This weekend, I will be joining a local choral society for their performance of Haydn's The Creation – and what better way to welcome spring?
An avowed and much-loved masterpiece from its earliest performances in Vienna in 1798, Die Schöpfung tells the story of (duh) the first week or so of the creation myth, in three parts.
It opens simply, in the humming potential of the void, moves to the first, dramatic, sunrise, and then gradually builds in complexity – as the forces of darkness are cast out and the cosmological items, flora and fauna, are created, one by one, until finally Adam and Eve walk hand in hand in the Garden of Eden. Man enjoys a brief idyll before the Fall.
The whole thing runs to one hour and 45 minutes – which, given the amount of ground it has to cover, is quite efficient, really.
It is said that, inspired by Handel's oratorios, Haydn asked a friend for ideas for something he could set to music. The friend picked up a Bible and suggested, ‘Take that, and begin at the beginning.’
Less romantically, its genesis was in a Handel hand-me-down, an anonymous English poem called The Creation of the World, which the crowd-pleasing Georgian didn't care for on the grounds that setting it would have meant a piece that lasted four hours.
The eventual libretto, abridged and translated by the Viennese imperial librarian/diplomat/musician Gottfried van Swieten, comprises bits of Genesis, the Psalms, and Milton's Paradise Lost (the angels, mostly). It was officially published, in simultaneous translation, in 1800; but with Handel-worshipping English audiences in mind, both texts incline peculiarly towards the Anglican, especially where biblical quotations are concerned.

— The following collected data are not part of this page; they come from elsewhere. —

(** * prometheus-nftables-exporter: the scrape pipeline and the HTTP handler

    A shallow embedding of [prometheus-nftables-exporter.py].  The program keeps
    one global [Context] object ([ctx]) whose fields [ruleset] and [metrics] are
    overwritten and appended to by the functions below; the embedding threads
    that object, together with a trace of the effects performed (engine calls,
    logging calls, what the handler sends), through a state-and-exception monad.

    What the program obtains from its libraries is data of the model:
    - the reply of [ctx.nft.cmd("list ruleset")] and what [json.loads] makes of
      its output ([nft_reply]);
    - the result of [urllib.parse.urlparse] on the request target ([request]);
    - Python's [repr] of a [str], which only shows when a label value is a list
      or a dict (Section variable [py_repr_str]);
    - which characters the codec of [sys.stdout] can encode, which decides
      whether [print] raises (Section variable [stdout_encodable]). *)

From Stdlib Require Import List NArith ZArith Ascii Bool Lia DecimalString.
From Stdlib Require String DecimalZ DecimalPos.
Import ListNotations String.StringSyntax.
Delimit Scope string_scope with string.
Open Scope list_scope.
Set Warnings "-register-all".

(** ** Python strings and bytes *)

(** A Python [str] is a sequence of Unicode code points (each below 0x110000,
    lone surrogates included: [json.loads] produces them from an escape such as
    \ud800). *)
Definition pystr := list N.

(** A [bytes] object, each element below 256. *)
Definition pybytes := list N.

(** An ASCII literal of the source as a [str]. *)
Definition lit (s : String.string) : pystr :=
  map N_of_ascii (String.list_ascii_of_string s).
Arguments lit s%_string.

(** The double quote and the newline. *)
Definition dquote : N := 34.
Definition newline : N := 10.
Definition backslash : N := 92.

(** [q s] is [s] between double quotes, as the format templates write each
    label value. *)
Definition q (s : pystr) : pystr := dquote :: s ++ [dquote].

Fixpoint pystr_eqb (a b : pystr) : bool :=
  match a, b with
  | [], [] => true
  | x :: a', y :: b' => N.eqb x y && pystr_eqb a' b'
  | _, _ => false
  end.

Fixpoint is_prefix (p s : pystr) : bool :=
  match p, s with
  | [], _ => true
  | x :: p', y :: s' => N.eqb x y && is_prefix p' s'
  | _ :: _, [] => false
  end.

(** [sub in s] on two strings: [sub] occurs in [s] as a contiguous run. *)
Fixpoint is_substring (sub s : pystr) : bool :=
  is_prefix sub s ||
  match s with
  | [] => false
  | _ :: s' => is_substring sub s'
  end.

(** [sep.join(l)]. *)
Fixpoint join (sep : pystr) (l : list pystr) : pystr :=
  match l with
  | [] => []
  | [x] => x
  | x :: l' => x ++ sep ++ join sep l'
  end.

(** [str(z)] of a Python [int]. *)
Definition str_of_int (z : Z) : pystr := lit (NilZero.string_of_int (Z.to_int z)).
(** X16.  The privileges of a partition, from those of its parent and
    the translation list make_inh_translation_list builds: the partition
    never gets the whole-row member; its system columns are the parent's;
    a user column of the partition is granted only if it is the namesake
    of a live parent column that is granted (by its own member or by the
    parent's whole-row member); and every live parent column so granted
    has a granted namesake in the partition. *)
Theorem translate_col_privs_of_translation
    `{HeapEnv} (oldrelation newrelation : Relation) (newvarno : Z)
    (vars : list (option Var)) (parent_privs : Bitmapset) :
  bms_laws ->
  rd_address oldrelation <> rd_address newrelation ->
  Z.of_nat (length (rd_att newrelation)) < 2 ^ 15 ->
  make_inh_translation_list oldrelation newrelation newvarno = OK vars ->
  let low := FirstLowInvalidHeapAttributeNumber in
  let child_privs := translate_col_privs parent_privs vars in
  let granted (i : nat) :=
    bms_is_member (InvalidAttrNumber - low) parent_privs = true
    \/ bms_is_member (Z.of_nat i + 1 - low) parent_privs = true in
  bms_is_member (InvalidAttrNumber - low) child_privs = false
  /\ (forall y, 0 < y < - low ->
                bms_is_member y child_privs = bms_is_member y parent_privs)
  /\ (forall j, 0 <= j ->
         bms_is_member (j + 1 - low) child_privs = true ->
         exists (i : nat) att natt,
           nth_error (rd_att oldrelation) i = Some (Some att)
           /\ attisdropped att = false
           /\ attrs_at (rd_att newrelation) j = Some (Some natt)
           /\ attisdropped natt = false
           /\ attname natt = attname att
           /\ granted i)
  /\ (forall (i : nat) att,
         nth_error (rd_att oldrelation) i = Some (Some att) ->
         attisdropped att = false ->
         granted i ->
         exists j natt,
           attrs_at (rd_att newrelation) j = Some (Some natt)
           /\ attisdropped natt = false
           /\ attname natt = attname att
           /\ bms_is_member (j + 1 - low) child_privs = true).
Proof.
  intros Hlaws Hdiff Hnatts Hmake low child_privs granted.
  destruct (translation_list_nth _ _ _ _ Hdiff Hmake) as [Hlen Hnth].
  pose proof (first_low_negative Hlaws) as Hneg. fold low in Hneg.
  assert (Hvar : forall (i : nat) v,
            nth_error vars i = Some (Some v) ->
            exists att j natt,
              nth_error (rd_att oldrelation) i = Some (Some att)
              /\ attisdropped att = false
              /\ attrs_at (rd_att newrelation) j = Some (Some natt)
              /\ attisdropped natt = false
              /\ attname natt = attname att
              /\ varattno v = j + 1 /\ 0 <= j).
  { intros i v Hv. destruct (Hnth i _ Hv) as (att & Hold & Htr).
    unfold translates in Htr. destruct (attisdropped att) eqn:Hlive; [discriminate |].
    destruct Htr as (j & natt & Hat & Hnlive & _ & Hname & _ & _ & _ & [= ->]).
    pose proof (attrs_at_bound _ _ _ Hat) as Hj.
    exists att, j, natt. cbn [varattno].
    rewrite AttrNumber_of_small by lia. repeat split; try assumption; lia. }
  assert (Hall : Forall (fun var => match var with
                                    | Some v => low <= varattno v
                                    | None => True
                                    end) vars).
  { apply Forall_forall. intros [v |] Hin; [| exact I].
    apply In_nth_error in Hin as [i Hi].
    destruct (Hvar i v Hi) as (_ & j & _ & _ & _ & _ & _ & _ & Hv & Hj). lia. }
  pose proof (fun y => translate_col_privs_core parent_privs vars y Hlaws Hall) as Hmem.
  cbv zeta in Hmem. fold low in Hmem. fold child_privs in Hmem.
  unfold InvalidAttrNumber in *. replace (0 - low) with (- low) in * by lia.
  repeat split.
  - destruct (bms_is_member (- low) child_privs) eqn:Hw; [| reflexivity].
    apply Hmem in Hw as [[Hrange _] | (i & v & Hv & Hy & _)]; [lia |].
    destruct (Hvar i v Hv) as (_ & j & _ & _ & _ & _ & _ & _ & Hvj & Hj). lia.
  - intros y Hy.
    destruct (bms_is_member y parent_privs) eqn:Hp.
    + apply Hmem. left. split; assumption.
    + destruct (bms_is_member y child_privs) eqn:Hc; [| reflexivity].
      apply Hmem in Hc as [[_ Hc] | (i & v & Hv & Hyv & _)]; [congruence |].
      destruct (Hvar i v Hv) as (_ & j & _ & _ & _ & _ & _ & _ & Hvj & Hj). lia.
  - intros j Hj Hc.
    apply Hmem in Hc as [[Hrange _] | (i & v & Hv & Hyv & Hgrant)]; [lia |].
    destruct (Hvar i v Hv) as (att & j' & natt & Hold & Hlive & Hat & Hnlive
                               & Hname & Hvj & Hj').
    assert (j' = j) as -> by lia.
    exists i, att, natt. repeat split; assumption.
  - intros i att Hold Hlive Hgrant.
    assert (Hi : (i < length vars)%nat).
    { rewrite Hlen. apply nth_error_Some. congruence. }
    destruct (nth_error vars i) as [var |] eqn:Hv;
      [| apply nth_error_None in Hv; lia].
    destruct (Hnth i var Hv) as (att' & Hold' & Htr).
    rewrite Hold in Hold'. injection Hold' as <-.
    unfold translates in Htr. rewrite Hlive in Htr.
    destruct Htr as (j & natt & Hat & Hnlive & _ & Hname & _ & _ & _ & ->).
    pose proof (attrs_at_bound _ _ _ Hat) as Hj.
    exists j, natt. repeat split; try assumption.
    apply Hmem. right. eexists i, _. split; [exact Hv |].
    cbn [varattno]. rewrite AttrNumber_of_small by lia.
    split; [reflexivity | exact Hgrant].
Qed.
Lemma emitsT_andThen {A B} (Q1 : Settled A -> list Toast -> Prop)
  (Q : Settled B -> list Toast -> Prop) (k : A -> Async B)
  (sofar : list Toast) (t : Task A) :
  emitsT Q1 sofar t ->
  (forall a ts1, Q1 (Fulfilled a) ts1 ->
     emitsA (fun r ts2 => Q r (ts1 ++ ts2)) (k a)) ->
  (forall e ts1, Q1 (Rejected e) ts1 -> Q (Rejected e) ts1) ->
  forall b tk, exists t2 ts b' tk',
    (forall shown,
       Async.andThen t k (mkWorld shown b tk) = (t2, mkWorld (shown ++ ts) b' tk')) /\
    emitsT Q (sofar ++ ts) t2.
Proof.
  intros Ht Hk He. revert sofar Ht.
  induction t as [[a | e] | resume IH] using Task_induction;
    intros sofar Ht b tk; cbn [emitsT] in Ht.
  - destruct (Hk a sofar Ht b tk) as (t2 & ts & b' & tk' & Hrun & Ht2).
    exists t2, ts, b', tk'. split; [exact Hrun |]. now apply emitsT_shift.
  - exists (Settle (Rejected e)), [], b, tk. split.
    + intros shown. cbn. now rewrite app_nil_r.
    + cbn. rewrite app_nil_r. now apply He.
  - eexists. exists [], b, tk. split.
    + intros shown. cbn [Async.andThen]. rewrite app_nil_r. reflexivity.
    + cbn [emitsT]. intros b1 tk1.
      destruct (Ht b1 tk1) as (ts1 & b2 & tk2 & Hframe & Hnext).
      destruct (IH (mkWorld [] b1 tk1) (sofar ++ ts1) Hnext b2 tk2)
        as (t2 & ts2 & b' & tk' & Hrun & Ht2).
      exists (ts1 ++ ts2), b', tk'.
      rewrite (Hframe []). cbn [fst app]. rewrite (Hrun ts1). cbn [fst]. split.
      * intros shown. rewrite (Hframe shown), Hrun. now rewrite app_assoc.
      * now rewrite app_nil_r, app_assoc.
Qed.

Lemma emitsA_await {A B} (Q1 : Settled A -> list Toast -> Prop)
  (Q : Settled B -> list Toast -> Prop) (p : Async A) (k : A -> Async B) :
  emitsA Q1 p ->
  (forall a ts1, Q1 (Fulfilled a) ts1 ->
     emitsA (fun r ts2 => Q r (ts1 ++ ts2)) (k a)) ->
  (forall e ts1, Q1 (Rejected e) ts1 -> Q (Rejected e) ts1) ->
  emitsA Q (Async.await p k).
Proof.
  intros Hp Hk He b tk.
  destruct (Hp b tk) as (t & ts1 & b1 & tk1 & Hrun & Ht).
  destruct (emitsT_andThen Q1 Q k ts1 t Ht Hk He b1 tk1)
    as (t2 & ts2 & b' & tk' & Hrun2 & Ht2).
  exists t2, (ts1 ++ ts2), b', tk'. split; [| exact Ht2].
  intros shown. unfold Async.await. rewrite Hrun, Hrun2. now rewrite app_assoc.
Qed.
(** "Remove" on the item in row [i] of the item at [q]: [zip -d] gets
    the archive and the collected paths of the item.  When [zip] fails
    the tree is left as it is and a warning is shown.  When it succeeds
    the row leaves its parent, the other rows keeping their order; in a
    tree with distinct sibling names they stay distinct and the parent
    has no child of the removed name any more. *)
Theorem remove_detaches_node (q : list nat) (i : nat) (par it : ArchiveItem)
    (s : MainWindow) :
  node_at q (archiveModel s) = Some par ->
  children par !! i = Some it ->
  let args := "-d" :: m_archive (backend s) :: descendantPaths it in
  let code := exitCode (fst (QProcess_run "zip" args (world s))) in
  (code <> 0%Z ->
   archiveModel (snd (removeAction (q ++ [i]) s)) = archiveModel s
   /\ journal (snd (removeAction (q ++ [i]) s))
      = (journal s
         ++ [EvProcess "zip" args;
             EvWarning "Remove failed"
               "Backend failed to remove entries (CLI may rebuild archive)."])%list)
  /\ (code = 0%Z ->
      journal (snd (removeAction (q ++ [i]) s))
      = (journal s ++ [EvProcess "zip" args])%list
      /\ node_at q (archiveModel (snd (removeAction (q ++ [i]) s)))
         = Some (set_children par (delete i (children par)))
      /\ (siblings_distinct (archiveModel s) ->
          siblings_distinct (archiveModel (snd (removeAction (q ++ [i]) s)))
          /\ find_child (name it) (delete i (children par)) = None)).
Proof.
  intros Hpar Hit args code.
  assert (Hnode : node_at (q ++ [i]) (archiveModel s) = Some it).
  { rewrite node_at_app, Hpar. simpl. rewrite Hit. reflexivity. }
  rewrite (removeAction_run (q ++ [i]) it s Hnode). cbv zeta.
  fold args. fold code. split.
  - intros Hcode. apply Z.eqb_neq in Hcode. rewrite Hcode.
    split; [reflexivity|]. cbn. rewrite <- app_assoc. reflexivity.
  - intros Hcode. rewrite Hcode. cbn [Z.eqb].
    cbn [archiveModel journal set_status set_archiveModel record set_world].
    split; [reflexivity|]. split; [apply node_at_remove_at, Hpar|].
    intros Hsd. split; [apply remove_at_siblings, Hsd|].
    apply removed_name_gone; [|exact Hit].
    pose proof (every_node_at _ q _ _ Hsd Hpar) as Hat.
    apply every_node_unfold in Hat. apply Hat.
Qed.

Metrical considerations have left us with some more or less irremediable 'English', and surely nothing has ever been so translated-from-ze-German as the line 'In long dimension / Creeps with sinuous trace the worm.'
Musically, the word-painting is less than subtle, but perfectly in keeping with the standards of an oratorio. And it achieved a trick of 'universal' synthesis: French-style overtures, Italian dramatic structure, English verses/religious formulae from the King James Bible, and psalm-based choral numbers with which the Germans would have been conceptually familiar.
Certainly it captured the zeitgeist. With 45 performances in Vienna alone in the ten years following its composition, and in capital cities throughout Europe, by ensembles routinely measuring in the hundreds, The Creation was the stadium-seller of its day.
My own introduction to it was as a chorister in the Church of England.
The first time I ever sang the whole Creation was with the Oxford Spezzati, a group of a few dozen of us who go back, at a music festival in West Kensington – my good friend Al playing the flatulent bass notes of the 'immense leviathan' with ill-disguised bassoonist's gusto.
And the last time I sang 'The Heavens are Telling' was in the Chapel Royal, at Hampton Court. I had the bass 'verse' part, which I now suspect means, over time, that I've sung all the parts of that particular movement.
The German is the lesser-trodden path these days. But for all its sober origins, the English text is pretty silly: ‘finny tribes’… 'flexible tigers’… and I've heard at least one soloist word-paint the hell out of the 'fleecy, meek and ble-e-eee-eating flock'.
I assume it sounds quite foolish to the Germans, also. But for all that, it is usually quite fun.
The romping tunes and memorable choruses make this also a fairly 'sensible' choice for choral societies, whose concerts are, in the majority of cases, a pragmatic combination of the amateur and the professional. The choruses are repetitive (both internally and externally), often interrupted by long solos, duets, trios etc.
In 1808, amid the blast of the Napoleonic Wars, an ageing Haydn made his last public appearance at a gala do of The Creation, attended by royalty and, allegedly, Beethoven.
At the creation of light, the audience broke into spontaneous applause, causing Haydn to deflect the adulation heavenwards – but by the time they reached 'The Heavens are Telling', his ill health and emotions had got the better of him, and he was carried out.
Fifteen months later, the French entered Vienna, and the last rendition of his music Haydn heard came from the mouth of a French officer:
In native worth and honour clad,
With beauty, courage, strength adorn'd,
To heav'n erect and tall he stands
A man, the Lord and King of nature all.